Work request — Print, from the listing below, the lines starting at the line containing "else let (p', dyn')" and ending at the line containing "if (avail <=?", exactly as they stand, and print nothing else.

━━━ Extracted material

Definition dbuf_free (p : pool) : pool :=
  {| DBufAllocCount := DBufAllocCount p; DBufUsedCount := DBufUsedCount p - 1;
     dbufFreeList := S (dbufFreeList p) |}.

Fixpoint dbuf_free_n (n : nat) (p : pool) : pool :=
  match n with
  | O => p
  | S n => dbuf_free_n n (dbuf_free p)
  end.

Definition dbuf_malloc_error (p : pool) (bufs : list DBufBuffer) : pool * DBuf :=
  (dbuf_free_n (length bufs) p, {| db_length := 0; db_bufs := [] |}).

Definition advance (db : DBufBuffer) (n : nat) : DBufBuffer :=
  {| db_data := db_data db; db_start := (db_start db + n)%nat |}.

(** memcpy(db->end, ...) and the move of [end]. *)
Definition append (db : DBufBuffer) (s : list Z) : DBufBuffer :=
  {| db_data := db_data db ++ s; db_start := db_start db |}.

Section Alloc.
(** The configuration: FEAT_BUFFERPOOL and FEAT_HAS_FERGUSON_FLUSHER, and
    flush_connections() of s_bsd.c seen from the pool. *)
Variable BUFFERPOOL : Z.
Variable FERGUSON : bool.
Variable flush_connections : pool -> pool.

Definition dbuf_alloc (p : pool) : option pool :=
  match dbufFreeList p with
  | S n => Some {| DBufAllocCount := DBufAllocCount p; DBufUsedCount := DBufUsedCount p + 1;
                   dbufFreeList := n |}
  | O =>
      if DBufAllocCount p * Z.of_nat DBUF_SIZE <? BUFFERPOOL
      then Some {| DBufAllocCount := DBufAllocCount p + 1;
                   DBufUsedCount := DBufUsedCount p + 1; dbufFreeList := 0 |}
      else None
  end.

(** The first attempt and, with the flusher, the second one. *)
Definition alloc_retry (p : pool) : pool * bool :=
  match dbuf_alloc p with
  | Some p' => (p', true)
  | None =>
      if FERGUSON then
        let p1 := flush_connections p in
        match dbuf_alloc p1 with
        | Some p' => (p', true)
        | None => (p1, false)
        end
      else (p, false)
  end.

(** The loop of dbuf_put(): [h] is the index of the link the loop stands on. *)
Fixpoint put_loop (fuel : nat) (p : pool) (bufs : list DBufBuffer) (h : nat) (buf : list Z)
  : option (pool * list DBufBuffer * bool) :=
  match buf with
  | [] => Some (p, bufs, true)
  | _ =>
      match fuel with
      | O => None
      | S fuel =>
          match bufs !! h with
          | Some db =>
              let chunk := (DBUF_SIZE - length (db_data db))%nat in
              put_loop fuel p (<[h := append db (take chunk buf)]> bufs) (S h) (drop chunk buf)
          | None =>
              let (p', ok) := alloc_retry p in
              if ok then
                let db := {| db_data := take DBUF_SIZE buf; db_start := 0 |} in
                put_loop fuel p' (bufs ++ [db]) (S h) (drop DBUF_SIZE buf)
              else Some (p', bufs, false)
          end
      end
  end.

Definition dbuf_put (p : pool) (dyn : DBuf) (buf : list Z) : option (pool * DBuf * bool) :=
  let h := if db_length dyn =? 0 then 0%nat else (length (db_bufs dyn) - 1)%nat in
  '(p', bufs, ok) ← put_loop (S (S (length buf))) p (db_bufs dyn) h buf;
  if (ok : bool)
  then Some (p', {| db_length := u32 (db_length dyn + Z.of_nat (length buf)); db_bufs := bufs |}, true)
  else let (p', dyn') := dbuf_malloc_error p' bufs in Some (p', dyn', false).
End Alloc.

Definition dbuf_map (dyn : DBuf) : option (list Z) :=
  if db_length dyn =? 0 then None
  else match db_bufs dyn with
       | [] => None
       | db :: _ => Some (live db)
       end.

(** The loop of dbuf_delete() on the head of the list. *)
Fixpoint delete_loop (p : pool) (bufs : list DBufBuffer) (dlen : Z) (n : nat)
  : pool * list DBufBuffer * Z :=
  match n with
  | O => (p, bufs, dlen)
  | _ =>
      match bufs with
      | [] => (p, [], dlen)
      | db :: r =>
          let avail := length (live db) in
          let chunk := Nat.min avail n in
          let dlen := dlen - Z.of_nat chunk in
          if (avail <=? n)%nat then delete_loop (dbuf_free p) r dlen (n - chunk)
          else (p, advance db chunk :: r, dlen)
      end
  end.

Definition dbuf_delete (p : pool) (dyn : DBuf) (n : Z) : pool * DBuf :=
  let n := if db_length dyn <? n then db_length dyn else n in
  let '(p', bufs, dlen) := delete_loop p (db_bufs dyn) (db_length dyn) (Z.to_nat n) in
  (p', {| db_length := match bufs with [] => 0 | _ => dlen end; db_bufs := bufs |}).

(** dbuf_get(): the bytes copied, in order. *)
Fixpoint get_loop (fuel : nat) (p : pool) (dyn : DBuf) (n : nat) (out : list Z)
  : option (pool * DBuf * list Z) :=
  match n with
  | O => Some (p, dyn, out)
  | _ =>
      match dbuf_map dyn with
      | None => Some (p, dyn, out)
      | Some b =>
          match fuel with
          | O => None
          | S fuel =>
              let chunk := Nat.min (length b) n in
              let (p', dyn') := dbuf_delete p dyn (Z.of_nat chunk) in
              get_loop fuel p' dyn' (n - chunk) (out ++ take chunk b)
          end
      end
  end.

Definition dbuf_get (p : pool) (dyn : DBuf) (n : nat) : option (pool * DBuf * list Z) :=
  get_loop (S (length (db_bufs dyn))) p dyn n [].

(** The loop of dbuf_flush(), one buffer at a time. *)
Fixpoint flush_loop (p : pool) (bufs : list DBufBuffer) (dlen : Z)
  : pool * list DBufBuffer * Z :=
  match bufs with
  | [] => (p, [], 0)
  | db :: r =>
      let n := eols (live db) in
      if (n <? length (live db))%nat then (p, advance db n :: r, dlen - Z.of_nat n)
      else flush_loop (dbuf_free p) r (dlen - Z.of_nat n)
  end.

Definition dbuf_flush (p : pool) (dyn : DBuf) : pool * DBuf :=
  match db_bufs dyn with
  | [] => (p, dyn)
  | bufs =>
      let '(p', bufs, dlen) := flush_loop p bufs (db_length dyn) in
      (p', {| db_length := dlen; db_bufs := bufs |})
  end.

━━━━━━

Answer space —
  else let (p', dyn') := dbuf_malloc_error p' bufs in Some (p', dyn', false).
End Alloc.

Definition dbuf_map (dyn : DBuf) : option (list Z) :=
  if db_length dyn =? 0 then None
  else match db_bufs dyn with
       | [] => None
       | db :: _ => Some (live db)
       end.

(** The loop of dbuf_delete() on the head of the list. *)
Fixpoint delete_loop (p : pool) (bufs : list DBufBuffer) (dlen : Z) (n : nat)
  : pool * list DBufBuffer * Z :=
  match n with
  | O => (p, bufs, dlen)
  | _ =>
      match bufs with
      | [] => (p, [], dlen)
      | db :: r =>
          let avail := length (live db) in
          let chunk := Nat.min avail n in
          let dlen := dlen - Z.of_nat chunk in
          if (avail <=? n)%nat then delete_loop (dbuf_free p) r dlen (n - chunk)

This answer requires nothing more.